El péndulo del pensamiento oscila entre dos extremos. Habiéndose emancipado finalmente de los grillos de la teología, la Ciencia ha abrazado la falsedad opuesta; y en su intento de interpretar la Naturaleza en la senda puramente materialista, ha construido la teoría más extravagante de los tiempos: la procedencia del hombre de un mono feroz y brutal. Tan arraigada se ha hecho ahora esta doctrina, en una  forma o en otra, que serán necesarios los esfuerzos más hercúleos para conseguir que finalmente sea rechazada. La antropología darwinista es el íncubo del etnólogo, hija robusta del materialismo moderno, que se ha desarrollado adquiriendo cada vez más vigor a medida que la ineptitud de la leyenda teológica de la “creación” del Hombre se hacía más y más aparente. Ha prosperado a causa de la extraña ilusión de que, según dice un reputado hombre científico:

            Todas las hipótesis y teorías acerca del origen del hombre pueden reducirse a dos (la explicación evolucionista y la exotérica bíblica)... No hay otras hipótesis concebibles (!!).

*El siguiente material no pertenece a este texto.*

(* src: models.py 1309 1350 BackupRun *)
Record BackupRun := {
  run_pk : Z;
  run_target : Z;
  run_source : RunSource;
  run_scheduled_for : option Z;
  run_dedupe_key : option string;
  run_queued_at : Z;
  run_started_at : option Z;
  run_finished_at : option Z;
  run_status : RunStatus;
  run_attempt_number : Z;
  run_error_code : string;
  run_error_message : string;
  run_revision : option Z;
  run_changed : bool;
  run_raw_changed : bool;
  run_job_id : option Z;
  run_triggered_by : option Z;
}.
#[export] Instance eta_BackupRun : Eta BackupRun := λ r,
  {| run_pk := run_pk r; run_target := run_target r; run_source := run_source r;
     run_scheduled_for := run_scheduled_for r; run_dedupe_key := run_dedupe_key r;
     run_queued_at := run_queued_at r; run_started_at := run_started_at r;
     run_finished_at := run_finished_at r; run_status := run_status r;
     run_attempt_number := run_attempt_number r; run_error_code := run_error_code r;
     run_error_message := run_error_message r; run_revision := run_revision r;
     run_changed := run_changed r; run_raw_changed := run_raw_changed r;
     run_job_id := run_job_id r; run_triggered_by := run_triggered_by r |}.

            La antropología de los Libros Secretos es, sin embargo, la contestación mejor posible a tan despreciable contienda.
            La semejanza anatómica entre el hombre y el mono superior, que los darwinistas citan con tanta frecuencia como indicando un antecesor común a ambos, presenta un problema interesante, cuya debida solución hay que buscar en la explicación esotérica de la génesis de los troncos pitecoides. Nosotros la hemos expuesto en aquello que era útil, declarando que la bestialidad de las razas primitivas sin mente trajo la producción de monstruos enormes de parecido humano, frutos de padres humanos y de animales. A medida que transcurrió el tiempo y las aún formas semietéreas se consolidaron en físicas, los descendientes de estos seres fueron modificados por las condiciones externas, hasta que la especie, disminuyendo en tamaño, culminó en los monos inferiores del período Mioceno. Con estos, los últimos Atlantes renovaron el pecado de los “Sin Mente”, pero esta vez con plena responsabilidad. Los resultados de su crimen fueron los monos conocidos ahora por antropoides.                          
            Puede ser útil comparar esta sencillísima teoría -que estamos prontos a presentar como una mera hipótesis a los incrédulos- con el esquema darwinista, tan lleno de obstáculos insuperables que tan pronto se vence alguno con una hipótesis más o menos ingeniosa, preséntanse diez dificultades peores, tras de aquella que se venció.